[DATA RECORDS]:
::::::::::

Definition same_operation (a : script_args) (o : op) : bool :=
  bool_decide (op_fp o = a_fp a) && bool_decide (op_durable o = a_durable a).

Definition retain_at (a : script_args) (now : Z) (st : option op) : Z :=
  Z.max (now + a_retention a) (match st with Some o => op_retain o | None => 0 end).

Definition acquired (a : script_args) (ms : Z) : reply :=
  RArr [js "acquired"; a_owner a; dec ms; js "reconcile"].

(** A fresh acquisition. *)
Definition fresh_op (a : script_args) (now : Z) (st : option op) : op :=
  {| op_fp := a_fp a; op_durable := a_durable a; op_owner := a_owner a;
     op_phase := PendingUntil (now + a_lease a); op_retain := retain_at a now st |}.

(** The reply and the new operation when one is written. *)
Definition spec_step (a : script_args) (now : Z) (st : option op) : reply * option op :=
  match st with
  | None =>
      if bool_decide (a_cmd a = js "read") then (RArr [js "missing"], None)
      else if bool_decide (a_cmd a = js "begin")
      then (acquired a (a_lease a), Some (fresh_op a now None))
      else (RArr [js "lost"], None)
  | Some o =>
      if negb (same_operation a o) then (RArr [js "conflict"], None)
      else
        match op_phase o with
        | CompletedWith ref =>
            if bool_decide (a_cmd a = js "renew") then (RArr [js "lost"], None)
            else if bool_decide (a_cmd a = js "complete") && negb (bool_decide (ref = a_result a))
            then (RArr [js "conflict"], None)
            else (RArr [js "completed"; ref], None)
        | PendingUntil until =>
            let left := Z.max 0 (until - now) in
            if bool_decide (a_cmd a = js "read") then
              (if left =? 0 then RArr [js "recovery_required"]
               else RArr [js "in_progress"; dec left], None)
            else if bool_decide (a_cmd a = js "begin") then
              if 0 <? left then
                (if bool_decide (op_owner o = a_owner a) then acquired a left
                 else RArr [js "in_progress"; dec left], None)
              else if bool_decide (op_owner o = a_owner a)
              then (RErr (js "TX_FRESH_OWNER_REQUIRED"), None)
              else (acquired a (a_lease a), Some (fresh_op a now st))
            else if negb (bool_decide (op_owner o = a_owner a)) || (left =? 0)
            then (RArr [js "lost"], None)
            else if bool_decide (a_cmd a = js "renew") then
              (RArr [js "renewed"; dec (a_lease a)],
               Some {| op_fp := op_fp o; op_durable := op_durable o; op_owner := op_owner o;
                       op_phase := PendingUntil (now + a_lease a);
                       op_retain := retain_at a now st |})
            else
              (RArr [js "completed"; a_result a],
               Some {| op_fp := op_fp o; op_durable := op_durable o; op_owner := op_owner o;
                       op_phase := CompletedWith (a_result a);
                       op_retain := retain_at a now st |})
        end
  end.

(** ** The record of an operation *)

Definition MAX_MS : Z := 9007199254740991.

Record op_ok (o : op) : Prop := {
  oo_fp : hex64 (op_fp o) = true;
  oo_durable : reference (op_durable o) 128 = true;
  oo_owner : hex64 (op_owner o) = true;
  oo_retain : 0 < op_retain o <= MAX_MS;
  oo_phase : match op_phase o with
             | PendingUntil u => 0 < u <= op_retain o
             | CompletedWith ref => reference ref 256 = true
             end;
}.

::::::::::

[TASK INSTRUCTIONS]: Your job is to copy out every line from the records above that has the word "true".

[EXERCISE ANSWER]:
  oo_fp : hex64 (op_fp o) = true;
  oo_durable : reference (op_durable o) 128 = true;
  oo_owner : hex64 (op_owner o) = true;
             | CompletedWith ref => reference ref 256 = true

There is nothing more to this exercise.